Tidak Tergoda Varian Rasa, Krupuk Upik Tetap Melegenda

Perajin Krupuk Upik Di Desa Sawangan Kecamatan Pituruh Puworejo Melakukan Penjemuran Sebelum Dilakukan Pengemasan. Budi Agung/RMOLJawaTengah
Perajin Krupuk Upik Di Desa Sawangan Kecamatan Pituruh Puworejo Melakukan Penjemuran Sebelum Dilakukan Pengemasan. Budi Agung/RMOLJawaTengah

PITURUH - Jika Anda penikmat gado-gado, kupat tahu, pecel dan sejenisnya, pasti akan menemukan krupuk upik. Krupuk berbahan dasar ketela yang keberadaanya sudah sejak dulu kala.

Di tengah membanjirnya aneka jenis krupuk, krupuk ini seakan tidak tergantikan dan memiliki penggemar tersendiri. Tidak hanya untuk campuran aneka makanan itu, namun juga enak dinikmati begitu saja.

Di Desa Sawangan tepatnya di RT05/RW03, Kecamatan Pituruh, Kabupaten Purworejo ada perajin jenis krupuk yang juga kerap disebut sermiyer dan krupuk ketela ini yang telah beroperasi sejak tahun 1977. Produksinya terus bertambah seiring perkembangan waktu.

Pangsa pasarnya amat baik, tidak saja beredar di Purworejo, namun juga meluber ke wilayah tetangga seperti Wates Kulonprogo, dan Gombong.

Permintaan lebih jauh sebenarnya ada, namun perajin tidak mampu memenuhi karena kebutuhan dasar berupa ketela pohon juga cukup sulit diperoleh.
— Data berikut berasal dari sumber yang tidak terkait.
(** The user allows the host for the session. *)
Lemma sample_approved :
  ∃ s, reachable sample_text (mkSystem s [(sample_request, Finished (Some NetState.Allow))]
    [EvAnswer (o_key sample_owner) ApprovedForSession; EvApproved sample_key;
     EvDecided sample_owner AllowForSession false; EvReturned 0 NetState.Allow]).
Proof.
  pose proof sample_review as H.
  take_handle H (l_answered sample_text sample_request under_review sample_owner ApprovedForSession).
  take_handle H (l_lock sample_text sample_request under_review sample_owner ApprovedForSession eq_refl eq_refl).
  take_handle H (l_commit_answer sample_text sample_request (set_lock false under_review) sample_owner ApprovedForSession _ _ eq_refl).
  take_handle H (l_committed sample_text sample_request (set_lock false under_review) _ sample_owner ApproveHost AllowForSession _ eq_refl).
  do 4 take_stage H.
  eexists. exact H.
Qed.

(** The reviewer refuses. *)
Lemma sample_refused :
  ∃ s, reachable sample_text (mkSystem s [(sample_request, Finished (Some not_allowed))]
    [EvDecided sample_owner DenyAccess false; EvReturned 0 not_allowed]) ∧ decisions s !! 0 = Some DenyAccess.
Proof.
  pose proof sample_review as H.
  take_handle H (l_rejected sample_text sample_request under_review sample_owner (Rejected (lit "no"))).
  do 4 take_stage H.
  eexists. split; [exact H|]. reflexivity.
Qed.


Lemma requests_share_one_review_witness :
  ∃ o decided pf, o_cell o = 0 ∧
    EvDecided o decided pf ∈ [EvDecided sample_owner DenyAccess false; EvReturned 0 not_allowed] ∧
    not_allowed = to_network_decision decided.
Proof.
  destruct sample_refused as (s & Hr & _).
  destruct (proj2 (requests_share_one_review sample_text _ Hr) 0 not_allowed) as (o & d & pf & ? & ? & ? & _);
    [right; by left|]. by exists o, d, pf.
Defined.

Lemma network_requests_finish_witness :
  can_handle sample_text (mkSystem under_review [(sample_request, Reviewing sample_owner)] []).
Proof. apply (proj1 (network_requests_finish sample_text _ sample_review)). by exists 0, sample_request, (Reviewing sample_owner). Defined.

Lemma refused_connection_rejects_call_witness : ∃ s, decisions s !! 0 = Some DenyAccess ∧ lit "run" ∈ cancelled s.
Proof.
  destruct sample_refused as (s & Hr & Hd). exists s. split; [exact Hd|].
  apply (refused_connection_rejects_call sample_text _ sample_owner (lit "run") DenyAccess None Hr); [by left|reflexivity|exact Hd].
Defined.
(** * What the turns say *)

Definition checkpoint_of i : option CompactedItem :=
  match i with Compacted c => match replacement_history c with Some _ => Some c | None => None end | _ => None end.
Definition world_record i : option WorldRecord :=
  match i with World w => Some (WorldState w) | Compacted _ => Some HistoryCompacted | _ => None end.
Definition settings_item i : option PreviousTurnSettings :=
  match i with TurnContext ctx => Some (settings_of ctx) | _ => None end.
Definition reference_item i : option TurnReferenceContextItem :=
  match i with TurnContext ctx => Some (Latest ctx) | Compacted _ => Some Cleared | _ => None end.
Definition window_item i : option ReconstructedWindow :=
  match i with Compacted c => compacted_window c | _ => None end.

(** A turn establishes a context if it counts or ends with a full snapshot of the world. *)
Definition turn_has_baseline items : bool :=
  turn_counts items || has_full_snapshot (reverse (omap world_record items)).
Definition turn_settings items : option PreviousTurnSettings :=
  if turn_has_baseline items then head (omap settings_item items) else None.
Definition turn_reference items : option TurnReferenceContextItem :=
  r ← last (omap reference_item items); if turn_has_baseline items || is_cleared r then Some r else None.

(** * The loop without its early end *)

Fixpoint scan_all items suffix st : Scan :=
  match items with
  | [] => st
  | i :: newer => scan_item i (newer ++ suffix) (scan_all newer suffix st)
  end.

Lemma scan_all_app items items' suffix st :
  scan_all (items ++ items') suffix st = scan_all items (items' ++ suffix) (scan_all items' suffix st).
Proof. induction items as [|i items IH]; simpl; [done|]. by rewrite IH, app_assoc. Qed.

(** The segment of a list of items. *)
Fixpoint segment_all items suffix (active : option Segment) : option Segment :=
  match items with
  | [] => active
  | i :: newer => segment_item i (newer ++ suffix) (segment_all newer suffix active)
  end.
Definition segment_of items suffix : Segment := default default_segment (segment_all items suffix None).

Lemma scan_all_turn_items t items suffix st :
  Forall (turn_item_ok t) items → scan_all items suffix st = set_active (segment_all items suffix (active_segment st)) st.
Proof.
  intros Hok. induction Hok as [|i items Hi Hitems IH]; simpl; [by destruct st|].
  rewrite IH. destruct i as [| | | | | | | | | |[]|]; done.
Qed.

(** What an item does to a segment, when one without items is the default. *)
Definition segment_step i suffix g : Segment :=
  match i with
  | Compacted c => segment_compacted c suffix g
  | Event (TurnComplete t) => set_turn_id (Some t) g
  | Event (TurnAborted t) => set_turn_id t g
  | Event UserMessage | InterAgent _ => count_user_turn true g
  | TurnContext ctx => segment_turn_context ctx g
  | World w => push_world (WorldState w) g
  | Response e => count_user_turn (is_user_turn_boundary (item e)) g
  | _ => g
  end.

Lemma segment_of_cons i items suffix :
  segment_of (i :: items) suffix = segment_step i (items ++ suffix) (segment_of items suffix).
Proof.
  unfold segment_of. simpl. destruct (segment_all items suffix None);
    destruct i as [| | | | | | | | | |[]|]; try done. by destruct turn_id.
Qed.

Lemma set_turn_id_compatible t t' g :
  turn_ids_are_compatible (seg_turn_id g) (Some t) = true → from_option (λ t', t' = t) True t' →
  turn_ids_are_compatible (seg_turn_id (set_turn_id t' g)) (Some t) = true.
Proof. destruct (seg_turn_id g) eqn:Hg; simpl; rewrite Hg; [done|]. destruct t'; [|done]. simpl. intros _ ->. by apply bool_decide_true. Qed.

Lemma segment_of_turn_id t items suffix :
  Forall (turn_item_ok t) items → turn_ids_are_compatible (seg_turn_id (segment_of items suffix)) (Some t) = true.
Proof.
  intros Hok. induction Hok as [|i items Hi Hitems IH]; [done|]. rewrite segment_of_cons.
  destruct i as [| | | | |ctx| | | | |[]|]; simpl in *; try done; try (by apply set_turn_id_compatible).
  unfold segment_turn_context. destruct (turn_ids_are_compatible _ (ctx_turn_id ctx)); simpl;
    by apply (set_turn_id_compatible _ (ctx_turn_id ctx)).
Qed.

Lemma finalize_default st : active_segment st = None → finalize_active_segment default_segment st = st.
Proof.
  destruct st as [b s r w win p a]; simpl. intros ->. unfold finalize_active_segment. simpl.
  destruct (0 <? p)%N; [done|]. rewrite app_nil_r, andb_false_r. by destruct b, s, win.
Qed.

(** A turn of a rollout is one segment. *)
Lemma scan_all_turn t items suffix st :
  Forall (turn_item_ok t) items → active_segment st = None →
  scan_all (Event (TurnStarted t) :: items) suffix st = finalize_active_segment (segment_of items suffix) st.
Proof.
  intros Hok Hst. simpl. rewrite (scan_all_turn_items t), Hst by done. simpl.
  pose proof (segment_of_turn_id t items suffix Hok) as Hid. unfold segment_of in *.
  destruct (segment_all items suffix None) as [g|] eqn:Hg; simpl.
  - simpl in Hid. by rewrite Hid.
  - rewrite finalize_default by done. destruct st; simpl in *. by subst.
Qed.

Lemma finalize_active g st : active_segment (finalize_active_segment g st) = None.
Proof. unfold finalize_active_segment. by destruct (0 <? _)%N. Qed.

(** * Rollbacks, backwards *)

Definition set_rollbacks (p : N) st : Scan :=
  mkScan (base_compaction st) (previous_turn_settings st) (reference_context_item st) (world_state_replay st)
    (window st) p (active_segment st).

(** What the scan makes of a list of turns that survive, newest first. *)
Definition accepted (turns : list (list RolloutItem * list RolloutItem)) : Scan :=
  foldl (λ st x, finalize_active_segment (segment_of x.1 x.2) st) start_scan turns.

Lemma accepted_snoc turns x :
  accepted (turns ++ [x]) = finalize_active_segment (segment_of x.1 x.2) (accepted turns).
Proof. unfold accepted. by rewrite foldl_app. Qed.

Lemma accepted_idle turns : active_segment (accepted turns) = None ∧ pending_rollback_turns (accepted turns) = 0%N.
Proof.
  induction turns as [|x turns IH] using rev_ind; [done|]. rewrite accepted_snoc. split; [apply finalize_active|].
  destruct IH as [_ IH]. unfold finalize_active_segment. by rewrite IH.
Qed.

(** The turns of the entries that are kept, and the number of older turns to drop. *)
Fixpoint kept (entries : list Entry) : list (list RolloutItem * list RolloutItem) * N :=
  match entries with
  | [] => ([], 0%N)
  | Turn _ items :: entries =>
      let '(turns, p) := kept entries in
      if (p =? 0)%N then (turns ++ [(items, rollout_items entries)], 0%N)
      else (turns, if turn_counts items then p - 1 else p)%N
  | Rollback n :: entries => let '(turns, p) := kept entries in (turns, saturating_add p n)
  end.

Lemma segment_of_counts items suffix : counts_as_user_turn (segment_of items suffix) = turn_counts items.
Proof.
  unfold turn_counts. induction items as [|i items IH]; [done|]. rewrite segment_of_cons. simpl. rewrite <- IH.
  destruct i as [| | | | |ctx| | | | |[]|]; simpl; try done; try apply orb_comm.
  unfold segment_turn_context. by destruct (turn_ids_are_compatible _ _).
Qed.

Lemma scan_all_entries entries :
  Forall entry_ok entries →
  scan_all (rollout_items entries) [] start_scan = set_rollbacks (kept entries).2 (accepted (kept entries).1).
Proof.
  intros Hok. induction Hok as [|e entries He _ IH]; [done|].
  change (rollout_items (e :: entries)) with (entry_items e ++ rollout_items entries).
  rewrite scan_all_app, IH, app_nil_r. clear IH. destruct (kept entries) as [turns p] eqn:Hk. simpl.
  destruct (accepted_idle turns) as [Ha Hp]. destruct e as [t items|n].
  - rewrite Hk. simpl entry_items. rewrite scan_all_turn by done. unfold finalize_active_segment at 1. simpl.
    rewrite segment_of_counts.
    destruct (p =? 0)%N eqn:E.
    + apply N.eqb_eq in E as ->. simpl. rewrite accepted_snoc. unfold finalize_active_segment. by rewrite Hp.
    + assert ((0 <? p)%N = true) as -> by (apply N.ltb_lt; apply N.eqb_neq in E; lia).
      simpl. unfold set_rollbacks. by rewrite Ha.
  - by rewrite Hk.
Qed.

Lemma drop_turns_all n turns : (N.of_nat (length turns) ≤ n)%N → drop_turns n turns = [].
Proof.
  revert n. induction turns as [|t turns IH]; intros n Hn; simpl in *; [done|].
  destruct (n =? 0)%N eqn:E; [apply N.eqb_eq in E; lia|]. apply IH. destruct (turn_counts t.1); lia.
Qed.

Lemma drop_turns_0 turns : drop_turns 0 turns = turns.
Proof. by destruct turns. Qed.

Lemma drop_turns_add n p turns : drop_turns p (drop_turns n turns) = drop_turns (p + n) turns.
Proof.
  revert n. induction turns as [|t turns IH]; intros n; simpl; [done|].
  destruct (n =? 0)%N eqn:E; [apply N.eqb_eq in E as ->; by rewrite N.add_0_r|].
  apply N.eqb_neq in E. rewrite IH. assert ((p + n =? 0)%N = false) as -> by (apply N.eqb_neq; lia).
  f_equal. destruct (turn_counts t.1); lia.
Qed.

Lemma drop_turns_saturating n p turns :
  (N.of_nat (length turns) ≤ USIZE_MAX)%N → drop_turns (saturating_add p n) turns = drop_turns p (drop_turns n turns).
Proof.
  intros Hl. rewrite drop_turns_add. unfold saturating_add. destruct (N.le_gt_cases (p + n) USIZE_MAX).
  - by rewrite N.min_l.
  - rewrite N.min_r by lia. by rewrite !drop_turns_all by lia.
Qed.

Lemma drop_turns_length n turns : length (drop_turns n turns) ≤ length turns.
Proof.
  revert n. induction turns as [|t turns IH]; intros n; simpl; [done|].
  destruct (n =? 0)%N; [done|]. etrans; [apply IH|lia].
Qed.

Lemma survivors_kept stack entries :
  (N.of_nat (length stack + length entries) ≤ USIZE_MAX)%N →
  survivors stack entries = (kept entries).1 ++ drop_turns (kept entries).2 stack.
Proof.
  revert stack. induction entries as [|[t items|n] entries IH]; intros stack Hl; simpl in *.
  - by rewrite drop_turns_0.
  - rewrite IH by (simpl; lia). destruct (kept entries) as [turns p]. simpl.
    destruct (p =? 0)%N; simpl; [|done]. by rewrite drop_turns_0, <- app_assoc.
  - pose proof (drop_turns_length n stack). rewrite IH by lia. destruct (kept entries) as [turns p]. simpl.
    by rewrite drop_turns_saturating by lia.
Qed.

(** The whole scan, without its early end, takes exactly the turns that survive. *)
Definition same_result st st' : Prop :=
  base_compaction st = base_compaction st' ∧ previous_turn_settings st = previous_turn_settings st' ∧
  reference_context_item st = reference_context_item st' ∧ world_state_replay st = world_state_replay st' ∧
  window st = window st'.

Lemma finish_scan_preamble t preamble entries :
  Forall (turn_item_ok t) preamble → Forall entry_ok entries →
  (N.of_nat (S (length entries)) ≤ USIZE_MAX)%N →
  same_result (finish_scan (scan_all (preamble ++ rollout_items entries) [] start_scan))
    (accepted (survivors [(preamble, rollout_items entries)] entries)).
Proof.
  intros Hpre Hok Hl. rewrite survivors_kept, scan_all_app, scan_all_entries, app_nil_r by (simpl; lia || done).
  rewrite (scan_all_turn_items t) by done. destruct (kept entries) as [turns p]. simpl.
  destruct (accepted_idle turns) as [Ha Hp]. rewrite Ha.
  assert (Hf : same_result (finish_scan (set_active (segment_all preamble (rollout_items entries) None) (set_rollbacks p (accepted turns))))
    (finalize_active_segment (segment_of preamble (rollout_items entries)) (set_rollbacks p (accepted turns)))).
  { unfold segment_of. destruct (segment_all preamble _ None) as [g|]; [done|]. by rewrite finalize_default. }
  destruct (p =? 0)%N eqn:E.
  - rewrite accepted_snoc. apply N.eqb_eq in E as ->. unfold finalize_active_segment in *. rewrite Hp. simpl in *. exact Hf.
  - rewrite app_nil_r. unfold finalize_active_segment in Hf. simpl in Hf.
    assert ((0 <? p)%N = true) as Hlt by (apply N.ltb_lt; apply N.eqb_neq in E; lia). by rewrite Hlt in Hf.
Qed.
Perajin sekaligus pengepul krupuk di Desa Sawangan, Wahyu menuturkan di sekitar tempatnya tinggal ada 10 keluarga yang menjadi perajin krupuk ini. Tidak saja menjadi sambilan, profesi ini sudah menjadi gantungan utama pendapatan harian mereka.

"Ini sudah menjadi keseharian kami dan kami berharap ini juga bisa menjadi sumber utama kesejahteraan kami," kata Wahyu, Selasa (11/06).

Dikatakan selama ini, krupuk produksinya itu memanfaatkan bahan utama dari petani ketela di Purworejo. Hanya saja terkadang mereka juga harus mendatangkan dari luar kota, saat produksi ketela di Purworejo menurun.

"Kalau pas di Purworejo stok tipis, kami mendatangkan dari Wonosobo dan Banjarnegara. Tapi kami pernah mendatangkan ketela ini dari Sukabumi Jawa Barat," tambahnya.

Setiap kali mengolah bahan dasar, Wahyu mengaku mendatangkan sekitar 1.5 ton ketela. Jika telah dikupas selanjutnya akan dilakukan pencucian dan digiling menggunakan parut khusus. Jika semua bahan telah terparut, akan dilakukan pengepresan dengan tujuan air bisa keluar dan kering.

Parutan ketela yang sudah dipres itu selanjutnya diberi pewarnaan merah. Namun itu tidak merata di seluruh bagian karena hanya memberikan motif garis merah seperti halnya ditemukan selama ini.

"Pewarnaan ini tujuannya agar lebih menarik. Bumbu yang digunakan juga standar saja seperti garam dan bawang. Kami memang tidak memproduksi varian rasa yang berbeda. Semua orisinil seperti saat pertama ada," tambahnya.

Jika bahan kerupuk ini sudah dirajang tipis, langkah selanjutnya adalah melakukan penjemuran hingga kering merata.

"Kalau cuacanya baik, penjemuran ini tidak lama. Sehari juga cukup," katanya.

Wahyu biasanya melakukan membungkus kerupuk itu dihitung dengan istilah bal. Dimana satu bal berisikan 5 kg kerupuk. Harga yang disematkan adalah Rp75.000.

Dijelaskan jika dibandingkan dahulu saat merintis usaha yang dilakukan oleh orang tuanya, Wahyu menyebut jika sekarang sudah banyak menggunakan alat bantu. Dirinya memang berusaha mengadakan alat untuk mendukung produksi.

"Kalau dulu masih dikerjakan secara manual dan singkongnya juga masih hasil menanam sendiri. Alhamdulillah sekarang bisa berkembang seperti sekarang ini," jelas Wahyu.